Mrs. Washington McLean and Admiral George Dewey
The new Russian minister decided to move, and the mansion next came into the hands of Mrs. Mary L. McLean (1827-1900), widow of Washington McLean, owner of
The Cincinnati Enquirer. Washington and Mary McLean were the parents of John Roll McLean, owner of
The Washington Post, who lived in an immense mansion just south of McPherson Square and who also owned the majestic Friendship Estate in what is now Friendship Heights.

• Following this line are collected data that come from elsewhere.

(* ===== verification/AgentApi.v ===== *)
(** The wire contract between agent and center
    (src/internal/contracts/agentapi) and the runtime facts the center reads back
    (src/internal/center/runtimefacts/types.go). *)
From stdpp Require Import base list strings.
From Stdlib Require Import ZArith Lia.
From S2P Require Import Prelude GoRuntime Json.

Local Open Scope Z_scope.

(** ** Constants of types.go and sync_protocol.go *)

Definition ProbeResultSuccess : string := "success".
Definition ProbeResultFailure : string := "failure".
Definition ProbeKindTCP : string := "tcp".
Definition ProbeKindHTTP : string := "http".
Definition ProbeKindTLS : string := "tls".
Definition ProbeErrorTimeout : string := "timeout".
Definition ProbeErrorConnect : string := "connect".
Definition ProbeErrorHTTPStatus : string := "http_status".
Definition ProbeErrorTLSHandshake : string := "tls_handshake".
Definition SyncProtocolRevision : Z := 2.
Definition SyncReplayWindow : Z := 131072.
Definition LiveSequenceReservation : Z := 1024.

(** ** CPU rates *)

Definition CPURatesUsable (valid : option bool) (usage iowait steal : float64) : bool :=
  match valid with None => true | Some b => b end &&
  f64_ge usage f64_zero && f64_le usage (f64_of_Z 100) &&
  f64_ge iowait f64_zero && f64_le iowait (f64_of_Z 100) &&
  f64_ge steal f64_zero && f64_le steal (f64_of_Z 100).

(** Usable rates are finite numbers: the percentages a window averages over. *)
Lemma CPURatesUsable_not_nan valid usage iowait steal :
  CPURatesUsable valid usage iowait steal = true ->
  f64_IsNaN usage = false /\ f64_IsNaN iowait = false /\ f64_IsNaN steal = false.
Proof.
  unfold CPURatesUsable, f64_ge. intros H. breflect.
  repeat match goal with
  | H : _ = true |- _ => first [apply f64_le_key in H as (?&?&_) | clear H]
  end.
  auto.
Qed.

(** ** Runtime facts *)

Record ContainerInfo := {
  ci_ID : string;
  ci_Name : string;
  ci_Image : string;
  ci_Status : string;
  ci_CPUPct : option float64;
  ci_MemPct : option float64;
}.

Record HostSample := {
  hs_MonitoringInstanceID : string;
  hs_ObservedAt : Z;
  hs_ReceivedAt : Z;
  hs_AgentVersion : string;
  hs_Fingerprint : string;
  hs_CPUUsagePct : float64;
  hs_CPURatesValid : option bool;
  hs_Load1 : float64;
  hs_Load5 : float64;
  hs_Load15 : float64;
  hs_MemUsedPct : float64;
  hs_MemAvailableBytes : Z;
  hs_MemTotalBytes : Z;
  hs_SwapUsedPct : float64;
  hs_DiskUsedPct : float64;
  hs_DiskTotalBytes : Z;
  hs_InodeUsedPct : float64;
  hs_NetInBytesPerSec : Z;
  hs_NetOutBytesPerSec : Z;
  hs_NetworkRatesValid : option bool;
  hs_CPUIOWaitPct : float64;
  hs_CPUStealPct : float64;
  hs_DiskReadBytesPerSec : Z;
  hs_DiskWriteBytesPerSec : Z;
  hs_DiskBusyPct : float64;
  hs_UptimeSeconds : Z;
  hs_MaintenanceContext : bool;
  hs_IsBackfilled : bool;
  hs_SyncBatchID : string;
  hs_Containers : list ContainerInfo;
}.

Record ProbeObservation := {
  po_MonitoringInstanceID : string;
  po_TargetID : string;
  po_ProbeItemID : string;
  po_ProbeKind : string;
  po_ObservedAt : Z;
  po_ReceivedAt : Z;
  po_AgentVersion : string;
  po_Fingerprint : string;
  po_ResultKind : string;
  po_LatencyMS : option Z;
  po_HTTPStatus : option Z;
  po_TLSExpiryDays : option Z;
  po_ErrorCode : string;
  po_ErrorSummary : string;
  po_MaintenanceContext : bool;
  po_IsBackfilled : bool;
  po_SyncBatchID : string;
}.

(** ** Producer identifiers *)

(** [strings.EqualFold] when one side is ASCII. *)
Definition strings_EqualFold (s t : string) : bool := bool_decide (fold_name s = fold_name t).

(** The UUID package is not part of the program: [uuid_Parse] is what [uuid.Parse]
    followed by [String] answers, [None] for an error. *)
Definition ValidSyncProducerID (uuid_Parse : string -> option string) (id : string) : bool :=
  if negb (Z.of_nat (String.length id) =? 36) then false
  else match uuid_Parse id with
       | Some parsed => strings_EqualFold parsed id
       | None => false
       end.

Mrs. McLean redecorated the Shepherd Mansion with a distinctly feminine touch, adding many antiques and draping alcoves with gold-embroidered, yellow silk. "A perfect fairyland," the
Star observed. According to the
Star, she turned the ballroom into "one of the daintiest of salons." The room featured low, ivory-colored wainscoting topped with an unusually large chair rail, wide enough to hold small objects. "On this are arranged clear round the room photographs of persons and scenes, none very large, but all framed somewhat similarly in narrow gilt borders. Follow the band all the way around and it reflects the pictured world of today, its celebrities, their autographs and the places of particular interest in the realm of beauty and fashion." The
Star noted admiringly that "Photography has added a new charm to house furnishings, but it takes considerable taste and skill to display its results to good advantage."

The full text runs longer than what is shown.